WHAT THE EXERCISE ASKS: Output the entire listing without altering anything.
------------------------------
(** X26: when [ffmpeg] fails and leaves a partial file at the audio path,
    [transcribe] raises and the partial file stays; transcribing the same
    video again does not run [ffmpeg]: it returns what the inference
    returns on the partial file, and removes it. *)
Theorem leftover_audio_is_reused (p : Path) (w : World) (partial : bytes)
  (stderr_decodes : bool) :
  needs_audio p = true -> is_Some (files w !! p) ->
  (forall a, with_suffix p mp3 = Ok a -> files w !! a = None) ->
  ffmpeg asr p (files w !! p) = FfmpegFailed (Some partial) stderr_decodes ->
  exists a w1 w2,
    with_suffix p mp3 = Ok a /\
    transcribe env asr p w = (Raise (ffmpeg_error stderr_decodes), w1) /\
    files w1 !! a = Some (FBytes partial) /\
    transcribe env asr p w1 = (whisper asr (Some (FBytes partial)), w2) /\
    files w2 !! a = None.
Proof.
  intros Hv Hp Habsent Hff.
  destruct (needs_audio_named p Hv) as [a Ha].
  pose proof (audio_is_not_video p a Hv Ha) as Hne.
  exists a. rewrite (transcribe_video_unfold p w Hv Hp).
  rewrite (extract_audio_spec p a w Ha), (Habsent a Ha), Hff.
  eexists _, _. split; [exact Ha|]. split; [reflexivity|]. simpl.
  split; [apply lookup_insert_eq|].
  rewrite transcribe_video_unfold;
    [|exact Hv|simpl; now rewrite lookup_insert_ne by exact Hne].
  rewrite (extract_audio_spec p a _ Ha). cbn [files].
  rewrite lookup_insert_eq. cbv iota.
  rewrite (transcribe_finish p a _ Ha Hne).
  cbn [files]. rewrite lookup_insert_eq. split; [reflexivity|].
  cbn [files]. apply lookup_delete_eq.
Qed.

End TranscriberFacts.

Section CompositeJob.
Context (env : Env) (asr : Asr) (repr : exn -> str).
Context (dl : str -> M (list Path)).

Lemma video_file_needs_audio (p : Path) :
  is_video_file p = true -> needs_audio p = true.
Proof.
  unfold is_video_file, needs_audio. intros H.
  apply bool_decide_eq_true in H. apply bool_decide_eq_true.
  repeat (apply elem_of_cons in H as [H|H];
          [rewrite H; repeat ((now left) || right)|]).
  inversion H.
Qed.

(** X27: the composite task with the transcriber of the program.  For
    the first video file of a download, on disk, the job ends Failed
    under TRANSCRIBE_FAILED when the audio cannot be extracted;
    otherwise the [.mp3] sibling is gone when the run ends and the job
    follows the inference on the audio: Completed with the text as its
    result, Failed under TRANSCRIBE_EMPTY for an empty text, Failed under
    TRANSCRIBE_FAILED when the inference raises. *)
Theorem composite_job_transcribes_audio (vid : str) (s : TaskState)
  (found : list Path) (w1 : World) (p : Path) :
  dl vid (world s) = (Ok found, w1) ->
  find is_video_file found = Some p ->
  is_Some (files w1 !! p) ->
  exists a s',
    with_suffix p mp3 = Ok a /\ a <> p /\
    DownloadAndTranscribeTask_run repr dl (transcribe env asr) vid s
      = (Ok tt, s') /\
    let audio := match files w1 !! a, ffmpeg asr p (files w1 !! p) with
                 | Some d, _ => Ok (Some d)
                 | None, FfmpegDone b => Ok (Some (FBytes b))
                 | None, FfmpegFailed _ stderr_decodes =>
                     Raise (ffmpeg_error stderr_decodes)
                 | None, ShellExpanded effect status_zero stderr_decodes =>
                     if status_zero then Ok (files (effect w1) !! a)
                     else Raise (ffmpeg_error stderr_decodes)
                 end in
    match audio with
    | Raise e => failed_as TRANSCRIBE_FAILED (Some (repr e)) (job s')
    | Ok d =>
        files (world s') !! a = None /\
        match whisper asr d with
        | Ok [] => failed_as TRANSCRIBE_EMPTY None (job s')
        | Ok text =>
            status (job s') = COMPLETED /\
            result (job s') = Some (ResultText text)
        | Raise e => failed_as TRANSCRIBE_FAILED (Some (repr e)) (job s')
        end
    end.
Proof.
  intros Hdl Hfind Hp.
  pose proof (video_file_needs_audio p) as Hv.
  destruct (find_is_first _ _ _ Hfind) as (_ & _ & _ & Hvideo & _).
  specialize (Hv Hvideo).
  destruct (needs_audio_named p Hv) as [a Ha].
  pose proof (audio_is_not_video p a Hv Ha) as Hne.
  exists a. rewrite DownloadAndTranscribeTask_run_eq. eexists.
  split; [exact Ha|]. split; [exact Hne|]. split; [reflexivity|].
  unfold DownloadAndTranscribeTask_final. rewrite Hdl.
  destruct found as [|f found]; [discriminate|].
  unfold transcription_final. rewrite Hfind. cbn [world].
  rewrite (transcribe_video_unfold env asr p w1 Hv Hp).
  rewrite (extract_audio_spec asr p a w1 Ha).
  assert (Hdone : forall w0 d,
            files w0 !! a = d ->
            let s' :=
              let (r, w2) :=
                (do outcome <- capture (infer_and_save env asr p a);
                 cleanup_audio p a;;
                 of_res outcome) w0 in
              match r with
              | Ok [] =>
                  mkTaskState
                    (failed_with TRANSCRIBE_EMPTY MC_TRANSCRIBE_EMPTY None
                       (with_message MC_TRANSCRIBE_RUNNING (started (job s))))
                    w2 (p :: transcribed s)
              | Ok text =>
                  mkTaskState
                    (with_message MC_TRANSCRIBE_SUCCESS
                       (set_result (ResultText text)
                          (set_status COMPLETED
                             (with_message MC_TRANSCRIBE_RUNNING
                                (started (job s))))))
                    w2 (p :: transcribed s)
              | Raise e =>
                  mkTaskState
                    (failed_with TRANSCRIBE_FAILED MC_TRANSCRIBE_FAILED
                       (Some (repr e))
                       (with_message MC_TRANSCRIBE_RUNNING (started (job s))))
                    (with_log ERROR (EvTranscribeError (task_id (job s))) w2)
                    (p :: transcribed s)
              end in
            files (world s') !! a = None /\
            match whisper asr d with
            | Ok [] => failed_as TRANSCRIBE_EMPTY None (job s')
            | Ok text =>
                status (job s') = COMPLETED /\
                result (job s') = Some (ResultText text)
            | Raise e => failed_as TRANSCRIBE_FAILED (Some (repr e)) (job s')
            end).
  { intros w0 d Hd.
    rewrite (transcribe_finish env asr p a w0 Ha Hne).
    rewrite Hd.
    destruct (whisper asr d) as [[|c text]|e]; cbn [world job files];
      (split; [apply lookup_delete_eq|]);
      first [apply failed_with_failed_as|split; reflexivity]. }
  destruct (files w1 !! a) as [d|] eqn:Haw.
  - apply (Hdone w1 (Some d) Haw).
  - destruct (ffmpeg asr p (files w1 !! p))
      as [audio|leftover decodes|effect [] decodes].
    + apply Hdone. cbn [files]. apply lookup_insert_eq.
    + cbn [job]. apply failed_with_failed_as.
    + apply Hdone. reflexivity.
    + cbn [job]. apply failed_with_failed_as.
Qed.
------------------------------
OUTPUT OF THE TASK:
(** X26: when [ffmpeg] fails and leaves a partial file at the audio path,
    [transcribe] raises and the partial file stays; transcribing the same
    video again does not run [ffmpeg]: it returns what the inference
    returns on the partial file, and removes it. *)
Theorem leftover_audio_is_reused (p : Path) (w : World) (partial : bytes)
  (stderr_decodes : bool) :
  needs_audio p = true -> is_Some (files w !! p) ->
  (forall a, with_suffix p mp3 = Ok a -> files w !! a = None) ->
  ffmpeg asr p (files w !! p) = FfmpegFailed (Some partial) stderr_decodes ->
  exists a w1 w2,
    with_suffix p mp3 = Ok a /\
    transcribe env asr p w = (Raise (ffmpeg_error stderr_decodes), w1) /\
    files w1 !! a = Some (FBytes partial) /\
    transcribe env asr p w1 = (whisper asr (Some (FBytes partial)), w2) /\
    files w2 !! a = None.
Proof.
  intros Hv Hp Habsent Hff.
  destruct (needs_audio_named p Hv) as [a Ha].
  pose proof (audio_is_not_video p a Hv Ha) as Hne.
  exists a. rewrite (transcribe_video_unfold p w Hv Hp).
  rewrite (extract_audio_spec p a w Ha), (Habsent a Ha), Hff.
  eexists _, _. split; [exact Ha|]. split; [reflexivity|]. simpl.
  split; [apply lookup_insert_eq|].
  rewrite transcribe_video_unfold;
    [|exact Hv|simpl; now rewrite lookup_insert_ne by exact Hne].
  rewrite (extract_audio_spec p a _ Ha). cbn [files].
  rewrite lookup_insert_eq. cbv iota.
  rewrite (transcribe_finish p a _ Ha Hne).
  cbn [files]. rewrite lookup_insert_eq. split; [reflexivity|].
  cbn [files]. apply lookup_delete_eq.
Qed.

End TranscriberFacts.

Section CompositeJob.
Context (env : Env) (asr : Asr) (repr : exn -> str).
Context (dl : str -> M (list Path)).

Lemma video_file_needs_audio (p : Path) :
  is_video_file p = true -> needs_audio p = true.
Proof.
  unfold is_video_file, needs_audio. intros H.
  apply bool_decide_eq_true in H. apply bool_decide_eq_true.
  repeat (apply elem_of_cons in H as [H|H];
          [rewrite H; repeat ((now left) || right)|]).
  inversion H.
Qed.

(** X27: the composite task with the transcriber of the program.  For
    the first video file of a download, on disk, the job ends Failed
    under TRANSCRIBE_FAILED when the audio cannot be extracted;
    otherwise the [.mp3] sibling is gone when the run ends and the job
    follows the inference on the audio: Completed with the text as its
    result, Failed under TRANSCRIBE_EMPTY for an empty text, Failed under
    TRANSCRIBE_FAILED when the inference raises. *)
Theorem composite_job_transcribes_audio (vid : str) (s : TaskState)
  (found : list Path) (w1 : World) (p : Path) :
  dl vid (world s) = (Ok found, w1) ->
  find is_video_file found = Some p ->
  is_Some (files w1 !! p) ->
  exists a s',
    with_suffix p mp3 = Ok a /\ a <> p /\
    DownloadAndTranscribeTask_run repr dl (transcribe env asr) vid s
      = (Ok tt, s') /\
    let audio := match files w1 !! a, ffmpeg asr p (files w1 !! p) with
                 | Some d, _ => Ok (Some d)
                 | None, FfmpegDone b => Ok (Some (FBytes b))
                 | None, FfmpegFailed _ stderr_decodes =>
                     Raise (ffmpeg_error stderr_decodes)
                 | None, ShellExpanded effect status_zero stderr_decodes =>
                     if status_zero then Ok (files (effect w1) !! a)
                     else Raise (ffmpeg_error stderr_decodes)
                 end in
    match audio with
    | Raise e => failed_as TRANSCRIBE_FAILED (Some (repr e)) (job s')
    | Ok d =>
        files (world s') !! a = None /\
        match whisper asr d with
        | Ok [] => failed_as TRANSCRIBE_EMPTY None (job s')
        | Ok text =>
            status (job s') = COMPLETED /\
            result (job s') = Some (ResultText text)
        | Raise e => failed_as TRANSCRIBE_FAILED (Some (repr e)) (job s')
        end
    end.
Proof.
  intros Hdl Hfind Hp.
  pose proof (video_file_needs_audio p) as Hv.
  destruct (find_is_first _ _ _ Hfind) as (_ & _ & _ & Hvideo & _).
  specialize (Hv Hvideo).
  destruct (needs_audio_named p Hv) as [a Ha].
  pose proof (audio_is_not_video p a Hv Ha) as Hne.
  exists a. rewrite DownloadAndTranscribeTask_run_eq. eexists.
  split; [exact Ha|]. split; [exact Hne|]. split; [reflexivity|].
  unfold DownloadAndTranscribeTask_final. rewrite Hdl.
  destruct found as [|f found]; [discriminate|].
  unfold transcription_final. rewrite Hfind. cbn [world].
  rewrite (transcribe_video_unfold env asr p w1 Hv Hp).
  rewrite (extract_audio_spec asr p a w1 Ha).
  assert (Hdone : forall w0 d,
            files w0 !! a = d ->
            let s' :=
              let (r, w2) :=
                (do outcome <- capture (infer_and_save env asr p a);
                 cleanup_audio p a;;
                 of_res outcome) w0 in
              match r with
              | Ok [] =>
                  mkTaskState
                    (failed_with TRANSCRIBE_EMPTY MC_TRANSCRIBE_EMPTY None
                       (with_message MC_TRANSCRIBE_RUNNING (started (job s))))
                    w2 (p :: transcribed s)
              | Ok text =>
                  mkTaskState
                    (with_message MC_TRANSCRIBE_SUCCESS
                       (set_result (ResultText text)
                          (set_status COMPLETED
                             (with_message MC_TRANSCRIBE_RUNNING
                                (started (job s))))))
                    w2 (p :: transcribed s)
              | Raise e =>
                  mkTaskState
                    (failed_with TRANSCRIBE_FAILED MC_TRANSCRIBE_FAILED
                       (Some (repr e))
                       (with_message MC_TRANSCRIBE_RUNNING (started (job s))))
                    (with_log ERROR (EvTranscribeError (task_id (job s))) w2)
                    (p :: transcribed s)
              end in
            files (world s') !! a = None /\
            match whisper asr d with
            | Ok [] => failed_as TRANSCRIBE_EMPTY None (job s')
            | Ok text =>
                status (job s') = COMPLETED /\
                result (job s') = Some (ResultText text)
            | Raise e => failed_as TRANSCRIBE_FAILED (Some (repr e)) (job s')
            end).
  { intros w0 d Hd.
    rewrite (transcribe_finish env asr p a w0 Ha Hne).
    rewrite Hd.
    destruct (whisper asr d) as [[|c text]|e]; cbn [world job files];
      (split; [apply lookup_delete_eq|]);
      first [apply failed_with_failed_as|split; reflexivity]. }
  destruct (files w1 !! a) as [d|] eqn:Haw.
  - apply (Hdone w1 (Some d) Haw).
  - destruct (ffmpeg asr p (files w1 !! p))
      as [audio|leftover decodes|effect [] decodes].
    + apply Hdone. cbn [files]. apply lookup_insert_eq.
    + cbn [job]. apply failed_with_failed_as.
    + apply Hdone. reflexivity.
    + cbn [job]. apply failed_with_failed_as.
Qed.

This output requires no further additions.